* Data records:
# # # # # # #

(** [parts[c]?.attributes?.k]: a missing part has every attribute missing. *)
Definition attr {A} (parts : gmap BaseCategory Product) (c : BaseCategory)
    (k : Attributes -> option A) : option A :=
  match parts !! c with
  | Some p => k (attributes p)
  | None => None
  end.

(** ** Compatibility *)

Definition estimateWattage (parts : gmap BaseCategory Product) : Q :=
  let cpu := or0 (attr parts CPU a_tdp) in
  let gpu := or0 (attr parts GPU a_tdp) in
  cpu + gpu + 100.

Inductive Level := ok | warn | error.

#[global] Instance Level_eq_dec : EqDecision Level.
Proof. solve_decision. Defined.

(** The seven rules of the checker, one per [notes.push] of the source. *)
Inductive Rule :=
  | SocketRule | RamRule | PcieRule | CaseRule
  | CoolerRule | StorageRule | PsuRule.

#[global] Instance Rule_eq_dec : EqDecision Rule.
Proof. solve_decision. Defined.

(** Note texts.  Each constructor stands for one string or template literal
    of [checkCompatibility]; the arguments are the values interpolated into
    the template, in the order in which they occur in it. *)
Inductive Msg :=
  | MsgSocketOk
  | MsgSocketMismatch (cpuSocket mbSocket : option string)
  | MsgRamOk
  | MsgRamMismatch (ramType mbRamType : option string)
  | MsgPcieOk
  | MsgPcieMissing
  | MsgCaseOk
  | MsgCaseMismatch (caseSupport : list string) (mbFormFactor : option string)
  | MsgCoolerOk
  | MsgCoolerMismatch (cpuSocket : option string)
  | MsgStorageOk
  | MsgStorageMismatch (storageInterface : option string) (mbStorage : list string)
  | MsgPsuLow (has need : Q)
  | MsgPsuOk (need : Q).

Record Note := { level : Level; msg : Msg }.

Record CompatibilityReport := {
  report_level : Level;
  notes : list Note
}.

(** The rule a note text belongs to. *)
Definition rule_of (m : Msg) : Rule :=
  match m with
  | MsgSocketOk | MsgSocketMismatch _ _ => SocketRule
  | MsgRamOk | MsgRamMismatch _ _ => RamRule
  | MsgPcieOk | MsgPcieMissing => PcieRule
  | MsgCaseOk | MsgCaseMismatch _ _ => CaseRule
  | MsgCoolerOk | MsgCoolerMismatch _ => CoolerRule
  | MsgStorageOk | MsgStorageMismatch _ _ => StorageRule
  | MsgPsuLow _ _ | MsgPsuOk _ => PsuRule
  end.

(** [if (cpu && mb) notes.push(cpu.attributes.socket===mb.attributes.socket ? ... : ...)] *)
Definition socketNotes (parts : gmap BaseCategory Product) : list Note :=
  match parts !! CPU, parts !! Motherboard with
  | Some cpu, Some mb =>
      [ if strict_eq (a_socket (attributes cpu)) (a_socket (attributes mb))
        then {| level := ok; msg := MsgSocketOk |}
        else {| level := error;
                msg := MsgSocketMismatch (a_socket (attributes cpu))
                                         (a_socket (attributes mb)) |} ]
  | _, _ => []
  end.

(** [if (ram && mb) notes.push(ram.attributes.type===mb.attributes.ramType ? ... : ...)] *)
Definition ramNotes (parts : gmap BaseCategory Product) : list Note :=
  match parts !! RAM, parts !! Motherboard with
  | Some ram, Some mb =>
      [ if strict_eq (a_type (attributes ram)) (a_ramType (attributes mb))
        then {| level := ok; msg := MsgRamOk |}
        else {| level := error;
                msg := MsgRamMismatch (a_type (attributes ram))
                                      (a_ramType (attributes mb)) |} ]
  | _, _ => []
  end.

(** [if (gpu && mb) notes.push(mb.attributes.pcieSlots ? ... : ...)] *)
Definition pcieNotes (parts : gmap BaseCategory Product) : list Note :=
  match parts !! GPU, parts !! Motherboard with
  | Some gpu, Some mb =>
      [ if truthy_num (a_pcieSlots (attributes mb))
        then {| level := ok; msg := MsgPcieOk |}
        else {| level := error; msg := MsgPcieMissing |} ]
  | _, _ => []
  end.

(** [if (pcCase && mb){ const ok=(formFactorSupport||[]).includes(mb.formFactor); ... }] *)
Definition caseNotes (parts : gmap BaseCategory Product) : list Note :=
  match parts !! Case, parts !! Motherboard with
  | Some pcCase, Some mb =>
      let support := default [] (a_formFactorSupport (attributes pcCase)) in
      let ok_ := includes support (a_formFactor (attributes mb)) in
      [ if ok_
        then {| level := ok; msg := MsgCaseOk |}
        else {| level := error;
                msg := MsgCaseMismatch support (a_formFactor (attributes mb)) |} ]
  | _, _ => []
  end.

(** [if (cooler && cpu){ const ok=(socketSupport||[]).includes(cpu.socket); ... }] *)
Definition coolerNotes (parts : gmap BaseCategory Product) : list Note :=
  match parts !! Cooler, parts !! CPU with
  | Some cooler, Some cpu =>
      let ok_ := includes (default [] (a_socketSupport (attributes cooler)))
                          (a_socket (attributes cpu)) in
      [ if ok_
        then {| level := ok; msg := MsgCoolerOk |}
        else {| level := error;
                msg := MsgCoolerMismatch (a_socket (attributes cpu)) |} ]
  | _, _ => []
  end.

(** [if (storage && mb){ if (storage.interface && mb.storage){ ... } }]:
    an array is truthy even when empty. *)
Definition storageNotes (parts : gmap BaseCategory Product) : list Note :=
  match parts !! Storage, parts !! Motherboard with
  | Some storage, Some mb =>
      match a_storage (attributes mb) with
      | Some mbStorage =>
          if truthy_str (a_interface (attributes storage)) then
            let ok_ := includes mbStorage (a_interface (attributes storage)) in
            [ if ok_
              then {| level := ok; msg := MsgStorageOk |}
              else {| level := error;
                      msg := MsgStorageMismatch
                               (a_interface (attributes storage)) mbStorage |} ]
          else []
      | None => []
      end
  | _, _ => []
  end.

(** [if (psu){ const need=estimateWattage(parts), has=psu.wattage||0; ... }] *)
Definition psuNotes (parts : gmap BaseCategory Product) : list Note :=
  match parts !! PSU with
  | Some psu =>
      let need := estimateWattage parts in
      let has := or0 (a_wattage (attributes psu)) in
      [ if Qltb has need
        then {| level := warn; msg := MsgPsuLow has need |}
        else {| level := ok; msg := MsgPsuOk need |} ]
  | None => []
  end.

Definition is_level (l : Level) (n : Note) : bool := bool_decide (level n = l).

Definition checkCompatibility (parts : gmap BaseCategory Product)
    : CompatibilityReport :=
  let notes :=
    socketNotes parts ++ ramNotes parts ++ pcieNotes parts ++ caseNotes parts
    ++ coolerNotes parts ++ storageNotes parts ++ psuNotes parts in
  let level :=
    if existsb (is_level error) notes then error
    else if existsb (is_level warn) notes then warn
    else ok in
  {| report_level := level; notes := notes |}.

(** ** Attribute filters *)

Record AttrFilters := {
  f_socket : option string;
  f_ramType : option string;
  f_formFactor : option string;
  f_storageInterface : option string;
  f_minPSUWatt : option Q;
  f_coolerSocket : option string
}.

(** The empty object [{}]. *)
Definition noFilters : AttrFilters :=
  {| f_socket := None; f_ramType := None; f_formFactor := None;
     f_storageInterface := None; f_minPSUWatt := None;
     f_coolerSocket := None |}.

(** [a !== b]. *)
Definition strict_ne (a b : option string) : bool := negb (strict_eq a b).

(** The callback of [items.filter] in [applyAttrFilters]; [false] is an
    early [return false], [true] the final [return true]. *)
Definition keep (cat : BaseCategory) (f : AttrFilters) (p : Product) : bool :=
  let a := attributes p in
  if truthy_str (f_socket f)
     && ((bool_decide (cat = CPU) && strict_ne (a_socket a) (f_socket f))
         || (bool_decide (cat = Motherboard) && strict_ne (a_socket a) (f_socket f)))
  then false
  else if truthy_str (f_ramType f) && bool_decide (cat = Motherboard)
          && strict_ne (a_ramType a) (f_ramType f)
  then false
  else if truthy_str (f_formFactor f) && bool_decide (cat = Motherboard)
          && strict_ne (a_formFactor a) (f_formFactor f)
  then false
  else if truthy_str (f_formFactor f) && bool_decide (cat = Case)
          && negb (includes (default [] (a_formFactorSupport a)) (f_formFactor f))
  then false
  else if truthy_str (f_storageInterface f) && bool_decide (cat = Storage)
          && strict_ne (a_interface a) (f_storageInterface f)
  then false
  else if truthy_str (f_storageInterface f) && bool_decide (cat = Motherboard)
          && negb (includes (default [] (a_storage a)) (f_storageInterface f))
  then false
  else if match f_minPSUWatt f with
          | Some w => bool_decide (cat = PSU) && Qltb (or0 (a_wattage a)) w
          | None => false
          end
  then false
  else if truthy_str (f_coolerSocket f) && bool_decide (cat = Cooler)
          && negb (includes (default [] (a_socketSupport a)) (f_coolerSocket f))
  then false
  else true.

Definition applyAttrFilters (cat : BaseCategory) (items : list Product)
    (f : AttrFilters) : list Product :=
  match items with
  | [] => items
  | _ => List.filter (keep cat f) items
  end.

(** ** Smart Sync: deriving the filters from the selection *)

Definition set_socket (v : option string) (f : AttrFilters) : AttrFilters :=
  {| f_socket := v; f_ramType := f_ramType f; f_formFactor := f_formFactor f;
     f_storageInterface := f_storageInterface f;
     f_minPSUWatt := f_minPSUWatt f; f_coolerSocket := f_coolerSocket f |}.

Definition set_ramType (v : option string) (f : AttrFilters) : AttrFilters :=
  {| f_socket := f_socket f; f_ramType := v; f_formFactor := f_formFactor f;
     f_storageInterface := f_storageInterface f;
     f_minPSUWatt := f_minPSUWatt f; f_coolerSocket := f_coolerSocket f |}.

Definition set_formFactor (v : option string) (f : AttrFilters) : AttrFilters :=
  {| f_socket := f_socket f; f_ramType := f_ramType f; f_formFactor := v;
     f_storageInterface := f_storageInterface f;
     f_minPSUWatt := f_minPSUWatt f; f_coolerSocket := f_coolerSocket f |}.

Definition set_storageInterface (v : option string) (f : AttrFilters)
    : AttrFilters :=
  {| f_socket := f_socket f; f_ramType := f_ramType f;
     f_formFactor := f_formFactor f; f_storageInterface := v;
     f_minPSUWatt := f_minPSUWatt f; f_coolerSocket := f_coolerSocket f |}.

Definition set_minPSUWatt (v : option Q) (f : AttrFilters) : AttrFilters :=
  {| f_socket := f_socket f; f_ramType := f_ramType f;
     f_formFactor := f_formFactor f;
     f_storageInterface := f_storageInterface f;
     f_minPSUWatt := v; f_coolerSocket := f_coolerSocket f |}.

Definition set_coolerSocket (v : option string) (f : AttrFilters) : AttrFilters :=
  {| f_socket := f_socket f; f_ramType := f_ramType f;
     f_formFactor := f_formFactor f;
     f_storageInterface := f_storageInterface f;
     f_minPSUWatt := f_minPSUWatt f; f_coolerSocket := v |}.

(** [if (c) next = upd(next)] *)
Definition when (c : bool) (upd : AttrFilters -> AttrFilters)
    (next : AttrFilters) : AttrFilters :=
  if c then upd next else next.

(** [Array.isArray(x) && x.length>0], and then [x[0]]. *)
Definition first_of (x : option (list string)) : option string :=
  match x with
  | Some (s :: _) => Some s
  | _ => None
  end.
(** * unisys: a shallow embedding of the daemon's configuration loading,
      PID-file bookkeeping, stop command and periodic resource collection.

    Source files embedded here:
    - [config/config.go]                                   (Module [config])
    - [cmd] package: [IsRunning], [unisysOperation.stop]   (Module [cmd])
    - [internal/resourcecollecter/resource_collecter.go]   (Module [resourcecollecter])
    - [cmd/operation.go]: [start], [initialization], [finalization],
      [panicHandler]                                       (Module [operation])
    - [internal/server]: [Run], [newGinRouterEngine],
      [ginLoggerMiddleware]                                (Module [server])

    Conventions of the embedding:
    - Go [int], [int64] and [time.Duration] are integers in [Z]; the one
      operation of the embedded code that could wrap, the product that gives
      the shutdown timeout of [server.Run], is wrapped to 64 bits.
    - Go [error] values are messages; a nil error is [None].
    - A call that returns [(T, error)] and whose value is only used when the
      error is nil is a [result T].
    - Everything the operating system, the file system or an absent package
      answers is an explicit input of the embedded function. *)

From Stdlib Require Import ZArith QArith Qround List String Ascii Lia Lqa Bool.
From stdpp Require Import base option list gmap strings pretty.

Open Scope Z_scope.

(** ** Go basics *)

Definition error := string.

Inductive result (A : Type) : Type :=
| Ok (a : A)
| Err (e : error).
Arguments Ok {A} a.
Arguments Err {A} e.

(** [time.Duration] counts nanoseconds. *)
Definition Duration := Z.
Definition Nanosecond : Duration := 1.
Definition Second : Duration := 1000000000 * Nanosecond.

(** ** Package config *)

Module config.

Definition ConfFilePath : string := "conf/unisys.yaml".
Definition PidFilePath : string := "var/unisys.pid".
Definition LogFilePath : string := "log/unisys.log".

Record AutoTLSYaml := mkAutoTLS {
  Enabled : bool;
  CertPath : string;
  Host : string
}.

Record ServerConf := mkServer {
  Port : Z;
  ShutdownTimeout : Z;
  TLSEnabled : bool;
  TLSCertificateFile : string;
  TLSPrivateKeyFile : string;
  AutoTLS : AutoTLSYaml
}.

Record APIConf := mkAPI {
  MetricURI : string;
  HealthURI : string;
  SysStatURI : string
}.

Record LogConf := mkLog {
  MaxLogFileSize : Z;
  MaxLogFileBackup : Z;
  MaxLogFileAge : Z;
  CompBakLogFile : bool
}.

Record Config := mkConfig {
  Server : ServerConf;
  API : APIConf;
  Log : LogConf
}.

Record RunConfig := mkRunConfig {
  DebugMode : bool;
  Pid : Z
}.

(** The value of [Conf] once the package's [init] has run. *)
Definition init : Config :=
  {| Server := {| Port := 8443; ShutdownTimeout := 5; TLSEnabled := false;
                  TLSCertificateFile := ""; TLSPrivateKeyFile := "";
                  AutoTLS := {| Enabled := false; CertPath := ".cache"; Host := "" |} |};
     API := {| MetricURI := "/metrics"; HealthURI := "/health";
               SysStatURI := "/sys/stats" |};
     Log := {| MaxLogFileSize := 100; MaxLogFileBackup := 10;
               MaxLogFileAge := 90; CompBakLogFile := true |} |}.

(** Field assignments [c.Server.Port = v] and the like. *)
Definition set_Port (v : Z) (c : Config) : Config :=
  let s := Server c in
  {| Server := {| Port := v; ShutdownTimeout := ShutdownTimeout s;
                  TLSEnabled := TLSEnabled s;
                  TLSCertificateFile := TLSCertificateFile s;
                  TLSPrivateKeyFile := TLSPrivateKeyFile s;
                  AutoTLS := AutoTLS s |};
     API := API c; Log := Log c |}.

Definition set_ShutdownTimeout (v : Z) (c : Config) : Config :=
  let s := Server c in
  {| Server := {| Port := Port s; ShutdownTimeout := v;
                  TLSEnabled := TLSEnabled s;
                  TLSCertificateFile := TLSCertificateFile s;
                  TLSPrivateKeyFile := TLSPrivateKeyFile s;
                  AutoTLS := AutoTLS s |};
     API := API c; Log := Log c |}.

Definition set_MaxLogFileSize (v : Z) (c : Config) : Config :=
  let l := Log c in
  {| Server := Server c; API := API c;
     Log := {| MaxLogFileSize := v; MaxLogFileBackup := MaxLogFileBackup l;
               MaxLogFileAge := MaxLogFileAge l;
               CompBakLogFile := CompBakLogFile l |} |}.

Definition set_MaxLogFileBackup (v : Z) (c : Config) : Config :=
  let l := Log c in
  {| Server := Server c; API := API c;
     Log := {| MaxLogFileSize := MaxLogFileSize l; MaxLogFileBackup := v;
               MaxLogFileAge := MaxLogFileAge l;
               CompBakLogFile := CompBakLogFile l |} |}.

Definition set_MaxLogFileAge (v : Z) (c : Config) : Config :=
  let l := Log c in
  {| Server := Server c; API := API c;
     Log := {| MaxLogFileSize := MaxLogFileSize l;
               MaxLogFileBackup := MaxLogFileBackup l;
               MaxLogFileAge := v;
               CompBakLogFile := CompBakLogFile l |} |}.

(** What [LoadConfig] asks of the outside world: [os.Open] on a path, and
    the YAML decoder, which writes into the [Config] it is handed (fields
    absent from the document keep their value) and may fail. *)
Record Env := mkEnv {
  File : Type;
  os_Open : string -> result File;
  yaml_Decode : File -> Config -> Config * option error
}.

(** The receiver [c *Config] either is [&Conf] (the call
    [config.Conf.LoadConfig(...)] of [cmd.initialization]) or points to some
    other [Config] variable. *)
Inductive Receiver :=
| RecvConf
| RecvOther (v : Config).

Definition deref (Conf : Config) (c : Receiver) : Config :=
  match c with RecvConf => Conf | RecvOther v => v end.

Definition assign (f : Config -> Config) (st : Config * Receiver) : Config * Receiver :=
  match snd st with
  | RecvConf => (f (fst st), RecvConf)
  | RecvOther v => (fst st, RecvOther (f v))
  end.

(** The five range checks that end [LoadConfig], on the receiver. *)
Definition validate (st : Config * Receiver) : Config * Receiver :=
  let c st := deref (fst st) (snd st) in
  let st := if (Port (Server (c st)) <? 0) || (Port (Server (c st)) >? 65535)
            then assign (set_Port 8443) st else st in
  let st := if (ShutdownTimeout (Server (c st)) <? 0) || (ShutdownTimeout (Server (c st)) >? 20)
            then assign (set_ShutdownTimeout 5) st else st in
  let st := if (MaxLogFileSize (Log (c st)) <? 1) || (MaxLogFileSize (Log (c st)) >? 1000)
            then assign (set_MaxLogFileSize 100) st else st in
  let st := if (MaxLogFileBackup (Log (c st)) <? 1) || (MaxLogFileBackup (Log (c st)) >? 100)
            then assign (set_MaxLogFileBackup 10) st else st in
  let st := if (MaxLogFileAge (Log (c st)) <? 1) || (MaxLogFileAge (Log (c st)) >? 365)
            then assign (set_MaxLogFileAge 90) st else st in
  st.

(** [func (c *Config) LoadConfig(filePath string) error].  The state is the
    package variable [Conf] together with the receiver; [filePath] is not
    used by the source, which opens [ConfFilePath] and decodes into [&Conf]. *)
Definition LoadConfig (env : Env) (c : Receiver) (filePath : string) (Conf : Config)
  : (Config * Receiver) * option error :=
  match os_Open env ConfFilePath with
  | Err e => ((Conf, c), Some ("failed to open file: " ++ e)%string)
  | Ok file =>
      match yaml_Decode env file Conf with
      | (Conf', Some e) => ((Conf', c), Some ("failed to parse config: " ++ e)%string)
      | (Conf', None) => (validate (Conf', c), None)
      end
  end.

(** The replacement rule of one checked field. *)
Definition checked (lo hi def v : Z) : Z :=
  if (v <? lo) || (v >? hi) then def else v.

End config.

(** ** Package strconv (Go standard library): [Atoi]

    [strconv.Atoi(s)] is [ParseInt(s, 10, 0)] with a 64-bit [int]; its fast
    path for short strings computes the same answers.  A syntax error yields
    the value 0, a range error the nearest representable value. *)

Module strconv.

Definition maxUint64 : Z := 18446744073709551615.
Definition maxInt64 : Z := 9223372036854775807.
Definition minInt64 : Z := -9223372036854775808.

Inductive NumErr := ErrSyntax | ErrRange.

Definition numError (fn s : string) (k : NumErr) : error :=
  ("strconv." ++ fn ++ ": parsing " ++ s ++ ": " ++
   match k with
   | ErrSyntax => "invalid syntax"
   | ErrRange => "value out of range"
   end)%string.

# # # # # # #

* Task directions:
Within the data above, how many lines include the string "next"? Only the number is required.

* Written response:
3